Desci as escadas da estação Clínicas. A plataforma, quase sempre vazia naquela hora, era ocupada apenas por algumas pessoas, na maioria, vestidas de branco como eu. Tomada pelo cansaço e um pouco angustiada, sentei-me. Abaixei a cabeça e quase cochilei. Quando senti aquele vento morno nas pernas, que sempre precede a chegada do trem, levantei a cabeça. Algo me chamou a atenção do outro lado da plataforma. Parada, em pé, olhando fixamente pra mim, estava uma mulher toda vestida de preto dos pés a cabeça. Ela usava um chapéu preto também. Aparentava ter uns 20 e poucos anos e era muito branca. Um tanto quanto pálida. Foi isso o que pude perceber no curto espaço de tempo entre a chegada do trem na plataforma e o sumiço imediato dela após a parada da composição.
Fiquei intrigada com aquela mulher, mas resolvi não pensar muito. Na verdade não tinha forças nem pra pensar. No dia seguinte, não sei porque, a imagem me veio à cabeça mais de uma vez. Não o suficiente pra que eu perdesse meu precioso tempo em tentar entender o que fazia aquela mulher olhando pra mim daquele jeito. Mal sabia eu que aquela história só estava começando.
Ao final da minha jornada seguinte, como fazia habitualmente, desci as escadas da estação Clínica. Igualmente cansada, só que dessa vez sem nó no peito. Fui pro meu banco, sentei-me e abaixei a cabeça.
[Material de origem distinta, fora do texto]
Lemma step_ok_trans db1 db2 db3 ev1 ev2 :
  step_ok db1 db2 ev1 → step_ok db2 db3 ev2 → step_ok db1 db3 (ev1 ++ ev2).
Proof.
  intros [Hc2 H12] [Hc3 H23]. split; [done|]. intros c.
  destruct (H12 c) as (Hdone1 & Hle1 & Hone1). destruct (H23 c) as (Hdone2 & Hle2 & Hone2).
  rewrite finalizations_app. split; [|split].
  - intros Hcompl. destruct (Hdone1 Hcompl) as [Hf1 ->].
    destruct (Hdone2 (completed_frozen _ _ _ Hf1 Hcompl)) as [Hf2 ->].
    split; [by eapply frozen_trans | done].
  - destruct (decide (finalizations c ev1 = 1%nat)) as [H1|H1]; [|lia].
    destruct (Hone1 H1) as [Hcompl _]. destruct (Hdone2 Hcompl) as [_ ->]. lia.
  - intros Hsum.
    destruct (decide (finalizations c ev1 = 1%nat)) as [H1|H1].
    + destruct (Hone1 H1) as [Hcompl Hnot]. destruct (Hdone2 Hcompl) as [Hf _].
      split; [by eapply completed_frozen | done].
    + assert (finalizations c ev2 = 1%nat) as H2 by lia.
      destruct (Hone2 H2) as [Hcompl Hnot]. split; [done|].
      intros Hc1. destruct (Hdone1 Hc1) as [Hf _]. apply Hnot. by eapply completed_frozen.
Qed.

Lemma serve_ok req db events db' :
  consistent db → serve req db = (events, db') → step_ok db db' events.
Proof.
  intros Hc. unfold serve, served.
  destruct req as [payload draws|code|code payload uuid now|code payload now|code pid];
    cbn [handler].
  - unfold rooms_router.create_room, rooms_router.validated.
    destruct (rooms_router.valid_RoomCreate payload);
      [|intros [= <- <-]; by apply step_ok_refl].
    rewrite run_then.
    destruct (GameService.create_room payload draws db) as [[room|e] db1] eqn:Hop;
      intros [= <- <-]; destruct (create_room_ok _ _ _ _ _ Hc Hop); by apply step_ok_quiet.
  - rewrite room_detail_unfold. destruct (rooms db !! code);
      intros [= <- <-]; by apply step_ok_refl.
  - unfold rooms_router.join_room, rooms_router.validated.
    destruct (rooms_router.valid_PlayerCreate payload);
      [|intros [= <- <-]; by apply step_ok_refl].
    rewrite run_then.
    destruct (GameService.join_room code _ uuid now db) as [[player|e] db1] eqn:Hop;
      intros [= <- <-]; destruct (join_room_ok _ _ _ _ _ _ _ Hc Hop); by apply step_ok_quiet.
  - unfold rooms_router.submit_allocation, rooms_router.validated.
    destruct (rooms_router.valid_SubmitAllocation payload) eqn:Hvalid;
      [|intros [= <- <-]; by apply step_ok_refl].
    unfold rooms_router.valid_SubmitAllocation in Hvalid.
    apply andb_true_iff in Hvalid as [Hvalid Hb2%Z.leb_le].
    apply andb_true_iff in Hvalid as [Hvalid Hb1%Z.leb_le].
    apply andb_true_iff in Hvalid as [Ha1%Z.leb_le Ha2%Z.leb_le].
    rewrite run_then.
    destruct (GameService.submit_allocation code _ _ _ now db) as [[[p res]|e] db1] eqn:Hop;
      intros [= <- <-];
      destruct (submit_allocation_ok _ _ _ _ _ _ _ _ Hc (conj Ha1 Ha2) (conj Hb1 Hb2) Hop)
        as (Hc1 & Hfrozen & Hfin); [|by apply step_ok_quiet].
    destruct res as [result|]; [|by apply step_ok_quiet].
    destruct (Hfin p result eq_refl) as [Hdone Hnot].
    split; [done|]. intros c. simpl. unfold finalizations. simpl.
    rewrite filter_cons, filter_cons, filter_nil. simpl.
    destruct (decide (code = c)) as [->|Hne].
    + rewrite bool_decide_eq_true_2 by done. rewrite decide_True by done. simpl.
      split; [done|]. split; [lia|done].
    + rewrite bool_decide_eq_false_2 by done. rewrite decide_False by done. simpl.
      split; [by auto|]. split; [lia|done].
  - unfold rooms_router.leave_room. rewrite run_then.
    destruct (GameService.leave_room code pid db) as [[left|e] db1] eqn:Hop;
      intros [= <- <-]; destruct (leave_room_ok _ _ _ _ _ Hc Hop); by apply step_ok_quiet.
Qed.

Lemma serve_all_ok reqs db events db' :
  consistent db → serve_all reqs db = (events, db') → step_ok db db' events.
Proof.
  revert db events db'. induction reqs as [|req later IH]; intros db events db' Hc; simpl.
  - intros [= <- <-]. by apply step_ok_refl.
  - destruct (serve req db) as [ev1 db1] eqn:Hstep.
    destruct (serve_all later db1) as [ev2 db2] eqn:Hrest. intros [= <- <-].
    pose proof (serve_ok _ _ _ _ Hc Hstep) as H1.
    eapply step_ok_trans; [exact H1|]. apply IH; [apply H1 | done].
Qed.
(** ** update *)

Lemma atualizar_primeiro (email_ : str) (novo_nome novo_email : option str) (w : Sistema)
      (antes : list Usuario) (u : Usuario) (depois_ : list Usuario) :
  primeiro_com_email email_ (usuarios w) antes u depois_ ->
  atualizar_usuario email_ novo_nome novo_email w
  = concluir (log_atualizado email_ (atualizado novo_nome novo_email u))
      (atualizado_com_sucesso email_)
      (set_usuarios (antes ++ atualizado novo_nome novo_email u :: depois_) w).
Proof.
  intros (E & Hno & Hu). unfold atualizar_usuario.
  rewrite E, procurar_primeiro by assumption. rewrite substituir_meio. reflexivity.
Qed.

Lemma atualizar_nenhum (email_ : str) (novo_nome novo_email : option str) (w : Sistema) :
  sem_email email_ (usuarios w) ->
  atualizar_usuario email_ novo_nome novo_email w
  = (None, mensagem_erro (nao_encontrado email_) w).
Proof.
  intros H. unfold atualizar_usuario. rewrite procurar_nenhum by assumption. reflexivity.
Qed.

(** The record after an update can be encoded when the record before and
    the new name can. *)
Lemma atualizado_codificavel (novo_nome novo_email : option str) (u : Usuario) :
  registro_codificavel u ->
  (forall s, novo_nome = Some s -> codificavel s = true) ->
  registro_codificavel (atualizado novo_nome novo_email u).
Proof.
  intros [Hn He] Fn. unfold atualizado, registro_codificavel.
  assert (Fe : forall t, aceito validar_email (Some t) = true -> codificavel t = true).
  { intros t H. apply andb_true_iff in H as [_ H]. now apply validar_email_codificavel. }
  destruct novo_nome as [s|]; [destruct (aceito validar_nome (Some s))|];
    (destruct novo_email as [t|]; [destruct (aceito validar_email (Some t)) eqn:A|]);
    cbn [nome email Csv.field_text]; split;
    first [exact Hn | exact He | now apply Fn | now apply Fe].
Qed.

(** C5 (as amended).  [atualizar_usuario] works on the first record whose
    email is the given one; without such a record it prints the not-found
    message and changes nothing else.  Otherwise the name becomes the new
    name iff one is given, is not empty and passes [validar_nome], and
    stays as it was if not; independently the email becomes the new email
    iff one is given, is not empty and passes [validar_email]; the list in
    memory holds the record so changed, then the method saves, logs and
    reports success, whether or not a field changed: it returns exactly
    when the log can be written and the email given, the name and the email
    of the record (and the message of a failure to open the CSV file) can
    be encoded, and then the success message is the last line printed; the
    file holds the table of the list when it can be written and the records
    can be encoded.  With [novo_nome = ""] and [novo_email = "novo@x.com"]
    only the email changes. *)
Theorem atualizar_usuario_contrato
        (email_ : str) (novo_nome novo_email : option str) (w : Sistema) :
  let r := atualizar_usuario email_ novo_nome novo_email w in
  (sem_email email_ (usuarios w) ->
   r = (None, mensagem_erro (nao_encontrado email_) w)
   /\ usuarios (snd r) = usuarios w)
  /\ (forall antes u depois_,
         primeiro_com_email email_ (usuarios w) antes u depois_ ->
         exists u',
           (forall s, novo_nome = Some s -> aceito validar_nome novo_nome = true ->
                      nome u' = PyStr s)
           /\ (aceito validar_nome novo_nome = false -> nome u' = nome u)
           /\ (forall s, novo_email = Some s -> aceito validar_email novo_email = true ->
                         email u' = PyStr s)
           /\ (aceito validar_email novo_email = false -> email u' = email u)
           /\ r = concluir (log_atualizado email_ u') (atualizado_com_sucesso email_)
                    (set_usuarios (antes ++ u' :: depois_) w)
           /\ usuarios (snd r) = antes ++ u' :: depois_
           /\ (fst r = None <->
               escrita_log w = None
               /\ (codificavel email_ = true /\ codificavel (fmt (nome u')) = true
                   /\ codificavel (fmt (email u')) = true)
               /\ erro_codificavel (escrita_csv w))
           /\ (fst r = None ->
               exists s, saida (snd r)
                         = saida w ++ s
                             ++ [utf8 "Sucesso: " ++ atualizado_com_sucesso email_])
           /\ (escrita_csv w = None -> Forall registro_codificavel (antes ++ u' :: depois_) ->
               arq_csv (snd r) = Text (csv_dump (antes ++ u' :: depois_)))
           /\ (escrita_csv w = None -> escrita_log w = None ->
               Forall registro_codificavel (usuarios w) ->
               (forall s, novo_nome = Some s -> codificavel s = true) ->
               r = (None,
                    concluido (log_atualizado email_ u') (atualizado_com_sucesso email_)
                      (set_usuarios (antes ++ u' :: depois_) w)))
           /\ (novo_nome = Some [] -> novo_email = Some (utf8 "novo@x.com") ->
               u' = mkUsuario (nome u) (PyStr (utf8 "novo@x.com")))).
Proof.
  intros r. subst r. split.
  - intros Hno. rewrite atualizar_nenhum by assumption. split; reflexivity.
  - intros antes u depois_ Hp. pose proof Hp as (E & Hno & Hu).
    exists (atualizado novo_nome novo_email u).
    rewrite (atualizar_primeiro _ _ _ _ _ _ _ Hp).
    split; [|split; [|split; [|split; [|split; [|split; [|split; [|split; [|split; [|split]]]]]]]]].
    + intros s -> Ha. unfold atualizado. rewrite Ha.
      destruct novo_email as [t|]; [destruct (aceito validar_email (Some t))|]; reflexivity.
    + intros Ha. unfold atualizado.
      destruct novo_nome as [s|]; [rewrite Ha|];
        (destruct novo_email as [t|]; [destruct (aceito validar_email (Some t))|]; reflexivity).
    + intros s -> Ha. unfold atualizado. rewrite Ha.
      destruct novo_nome as [t|]; [destruct (aceito validar_nome (Some t))|]; reflexivity.
    + intros Ha. unfold atualizado.
      destruct novo_email as [s|]; [rewrite Ha|];
        (destruct novo_nome as [t|]; [destruct (aceito validar_nome (Some t))|]; reflexivity).
    + reflexivity.
    + apply concluir_geral.
    + rewrite (concluir_retorna_sse _ _ (set_usuarios _ w)), log_atualizado_codificavel_eq.
      rewrite !andb_true_iff. reflexivity.
    + intros F. apply (concluir_retorna_sse _ _ (set_usuarios _ w)) in F as (Hl & Hr & Hc).
      exact (proj2 (concluir_retorna _ _ (set_usuarios _ w) Hl Hc Hr)).
    + intros Hc Hcod. exact (proj1 (concluir_salva _ _ (set_usuarios _ w) Hc Hcod)).
    + intros Hc Hl Hcod Hnn. rewrite E in Hcod.
      apply Forall_app in Hcod as [Ha Hd]. apply Forall_cons_iff in Hd as [Hcu Hd].
      assert (Hu' : registro_codificavel (atualizado novo_nome novo_email u))
        by (now apply atualizado_codificavel).
      apply (concluir_ok _ _ (set_usuarios _ w) Hc Hl).
      * cbn [usuarios set_usuarios]. apply Forall_app. split; [exact Ha|].
        now constructor.
      * apply log_atualizado_codificavel; [|exact Hu'].
        exact (email_codificavel email_ u Hcu Hu).
    + intros -> ->. unfold atualizado.
      replace (aceito validar_nome (Some [])) with false by reflexivity.
      replace (aceito validar_email (Some (utf8 "novo@x.com"))) with true
        by (vm_compute; reflexivity).
      reflexivity.
Qed.

Lemma atualizar_usuario_contrato_witness :
  usuarios (snd (atualizar_usuario (utf8 "a@x.co") (Some []) (Some (utf8 "novo@x.com"))
              (set_usuarios [mkUsuario (PyStr (utf8 "A")) (PyStr (utf8 "a@x.co"))]
                 (novo_sistema Absent JAbsent (fun _ => O)))))
  = [mkUsuario (PyStr (utf8 "A")) (PyStr (utf8 "novo@x.com"))].
Proof.
  destruct (proj2 (atualizar_usuario_contrato (utf8 "a@x.co") (Some [])
                     (Some (utf8 "novo@x.com"))
                     (set_usuarios [mkUsuario (PyStr (utf8 "A")) (PyStr (utf8 "a@x.co"))]
                        (novo_sistema Absent JAbsent (fun _ => O))))
              [] (mkUsuario (PyStr (utf8 "A")) (PyStr (utf8 "a@x.co"))) [])
    as (u' & _ & _ & _ & _ & _ & U & _ & _ & _ & _ & P).
  - split; [reflexivity|]. split; [intros x []|reflexivity].
  - rewrite U, (P eq_refl eq_refl). reflexivity.
Defined.

(** C5 (as stated) fails: a new name made of the surrogate U+DCFF is not
    empty and passes [validar_nome], so it replaces the name in memory; but
    writing the row raises, so the list is not persisted (the file is left
    with the header only), and the [log_event] of the update raises in its
    turn, so no success is reported. *)
Lemma atualizar_usuario_surrogate :
  let a := mkUsuario (PyStr (utf8 "A")) (PyStr (utf8 "a@x.co")) in
  let a' := mkUsuario (PyStr [56575]) (PyStr (utf8 "a@x.co")) in
  let w := set_usuarios [a] (novo_sistema (Text (csv_dump [a])) JAbsent (fun _ => O)) in
  let r := atualizar_usuario (utf8 "a@x.co") (Some [56575]) None w in
  primeiro_com_email (utf8 "a@x.co") (usuarios w) [] a []
  /\ aceito validar_nome (Some [56575]) = true
  /\ usuarios (snd r) = [a']
  /\ fst r = Some (UnicodeEncodeError (log_atualizado (utf8 "a@x.co") a'))
  /\ arq_csv (snd r) = Text (Csv.writerow [PyStr Nome; PyStr Email])
  /\ arq_csv (snd r) <> Text (csv_dump (usuarios (snd r)))
  /\ saida (snd r)
     = [erro_ao_salvar (UnicodeEncodeError (Csv.writerow [nome a'; email a']))].
Proof.
  intros a a' w r. split.
  { split; [reflexivity|]. split; [intros x []|reflexivity]. }
  split; [vm_compute; reflexivity|]. split; [vm_compute; reflexivity|].
  split; [vm_compute; reflexivity|]. split; [vm_compute; reflexivity|].
  split; [intros H; vm_compute in H; discriminate H|].
  vm_compute. reflexivity.
Qed.

(** ** Distinct emails *)

Lemma emails_app (a b : list Usuario) : emails (a ++ b) = emails a ++ emails b.
Proof. apply map_app. Qed.

Lemma sem_email_emails (email_ : str) (us : list Usuario) :
  sem_email email_ us <-> ~ In (PyStr email_) (emails us).
Proof.
  unfold sem_email, emails. rewrite in_map_iff. split.
  - intros H (x & E & Hin). now apply (H x).
  - intros H x Hin E. apply H. now exists x.
Qed.

Lemma NoDup_snoc {A} (l : list A) (x : A) :
  NoDup l -> ~ In x l -> NoDup (l ++ [x]).
Proof.
  induction l as [|y l IH]; intros Hl Hx; simpl.
  - constructor; [intros []|constructor].
  - inversion Hl as [|? ? Hy Hl']; subst. constructor.
    + rewrite in_app_iff. intros [Hin|[->|[]]]; [now apply Hy|].
      apply Hx. now left.
    + apply IH; [assumption|]. intros Hin. apply Hx. now right.
Qed.

(** Registration keeps the emails pairwise distinct. *)
Lemma cadastrar_preserva_distintos (nome_ email_ : str) (w : Sistema) :
  emails_distintos (usuarios w) ->
  emails_distintos (usuarios (snd (cadastrar_usuario nome_ email_ w))).
Proof.
  intros H.
  destruct (cadastrar_casos nome_ email_ w)
    as [(_ & C)|[(_ & _ & C)|[(_ & _ & _ & C)|(_ & _ & Hd & _ & U)]]];
    try (rewrite C; exact H).
  rewrite U. unfold emails_distintos. rewrite emails_app.
  apply email_cadastrado_false, sem_email_emails in Hd.
  now apply NoDup_snoc.
Qed.
Definition setLogs (f : list LogEntry -> list LogEntry) (w : World) : World :=
  mkWorld (f (logs w)) (progress w) (total w) (percentage w) (status w) (error w)
          (wsRef w) (reconnectTimeoutRef w) (statusRef w) (shouldReconnectRef w)
          (cleanupRegistered w) (sockets w) (timers w) (now w).
Definition setProgress (v : value) (w : World) : World :=
  mkWorld (logs w) v (total w) (percentage w) (status w) (error w)
          (wsRef w) (reconnectTimeoutRef w) (statusRef w) (shouldReconnectRef w)
          (cleanupRegistered w) (sockets w) (timers w) (now w).
Definition setTotal (v : value) (w : World) : World :=
  mkWorld (logs w) (progress w) v (percentage w) (status w) (error w)
          (wsRef w) (reconnectTimeoutRef w) (statusRef w) (shouldReconnectRef w)
          (cleanupRegistered w) (sockets w) (timers w) (now w).
Definition setPercentage (v : value) (w : World) : World :=
  mkWorld (logs w) (progress w) (total w) v (status w) (error w)
          (wsRef w) (reconnectTimeoutRef w) (statusRef w) (shouldReconnectRef w)
          (cleanupRegistered w) (sockets w) (timers w) (now w).
Definition setStatus (s : Status) (w : World) : World :=
  mkWorld (logs w) (progress w) (total w) (percentage w) s (error w)
          (wsRef w) (reconnectTimeoutRef w) (statusRef w) (shouldReconnectRef w)
          (cleanupRegistered w) (sockets w) (timers w) (now w).
Definition setError (v : value) (w : World) : World :=
  mkWorld (logs w) (progress w) (total w) (percentage w) (status w) v
          (wsRef w) (reconnectTimeoutRef w) (statusRef w) (shouldReconnectRef w)
          (cleanupRegistered w) (sockets w) (timers w) (now w).
Definition set_wsRef (r : option nat) (w : World) : World :=
  mkWorld (logs w) (progress w) (total w) (percentage w) (status w) (error w)
          r (reconnectTimeoutRef w) (statusRef w) (shouldReconnectRef w)
          (cleanupRegistered w) (sockets w) (timers w) (now w).
Definition set_reconnectTimeoutRef (r : option nat) (w : World) : World :=
  mkWorld (logs w) (progress w) (total w) (percentage w) (status w) (error w)
          (wsRef w) r (statusRef w) (shouldReconnectRef w)
          (cleanupRegistered w) (sockets w) (timers w) (now w).
Definition set_statusRef (s : Status) (w : World) : World :=
  mkWorld (logs w) (progress w) (total w) (percentage w) (status w) (error w)
          (wsRef w) (reconnectTimeoutRef w) s (shouldReconnectRef w)
          (cleanupRegistered w) (sockets w) (timers w) (now w).
Definition set_shouldReconnectRef (b : bool) (w : World) : World :=
  mkWorld (logs w) (progress w) (total w) (percentage w) (status w) (error w)
          (wsRef w) (reconnectTimeoutRef w) (statusRef w) b
          (cleanupRegistered w) (sockets w) (timers w) (now w).
Definition set_cleanupRegistered (b : bool) (w : World) : World :=
  mkWorld (logs w) (progress w) (total w) (percentage w) (status w) (error w)
          (wsRef w) (reconnectTimeoutRef w) (statusRef w) (shouldReconnectRef w)
          b (sockets w) (timers w) (now w).
Definition set_sockets (l : list Socket) (w : World) : World :=
  mkWorld (logs w) (progress w) (total w) (percentage w) (status w) (error w)
          (wsRef w) (reconnectTimeoutRef w) (statusRef w) (shouldReconnectRef w)
          (cleanupRegistered w) l (timers w) (now w).
Definition set_timers (l : list Timer) (w : World) : World :=
  mkWorld (logs w) (progress w) (total w) (percentage w) (status w) (error w)
          (wsRef w) (reconnectTimeoutRef w) (statusRef w) (shouldReconnectRef w)
          (cleanupRegistered w) (sockets w) l (now w).
Definition set_now (t : Z) (w : World) : World :=
  mkWorld (logs w) (progress w) (total w) (percentage w) (status w) (error w)
          (wsRef w) (reconnectTimeoutRef w) (statusRef w) (shouldReconnectRef w)
          (cleanupRegistered w) (sockets w) (timers w) t.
Quando veio o ventinho do trem, levantei-me e tomei um susto. Lá estava ela. Olhando pra mim de novo. Resolvi olhar nos seus olhos. A distância que nos separava era de uns três metros. Vi uma tristeza serena como nunca vi antes. Gelei. O trem chegou e ela sumiu novamente. Na vez seguinte a mesma coisa. E na outra também. A imagem daquela mulher parada olhando com tristeza pra mim estava me atormentando. Perguntei pra todo mundo que eu conhecia se alguma vez a tinham visto na estação ou por ali. Nada. Ninguém nunca tinha visto uma mulher com aquelas características. Senti medo de estar vendo coisas. O cansaço, a dupla jornada, o trabalho pesado de uma UTI, poderia estar desviando a minha consciência para o plano do imaginário. Em outras palavras, ou estava com um nível absurdo de estresse ou estava ficando louca mesma. Mas não era possível. A mulher era real demais. A única coisa esquisita era ela sempre estar com a mesma roupa preta e de chapéu. O que faria uma mulher de chapéu naquela hora da noite numa estação de metrô? Quanto mais eu pensava menos entendia o que estava acontecendo. Não me restava outra opção. Na próxima vez eu iria tentar falar com ela ou iria ao seu encontro. Me enchi de coragem. Estava com medo. Ela poderia ser real e poderia querer me assaltar ou me fazer algum mal. A gente nunca conhece as pessoas que cruzam nosso caminho. E se talvez ela não fosse real, fosse um fantasma. O que um fantasma poderia querer comigo? Tinha decidido. Iria enfrentar a situação. Não queria viver atormentada com aquela dúvida.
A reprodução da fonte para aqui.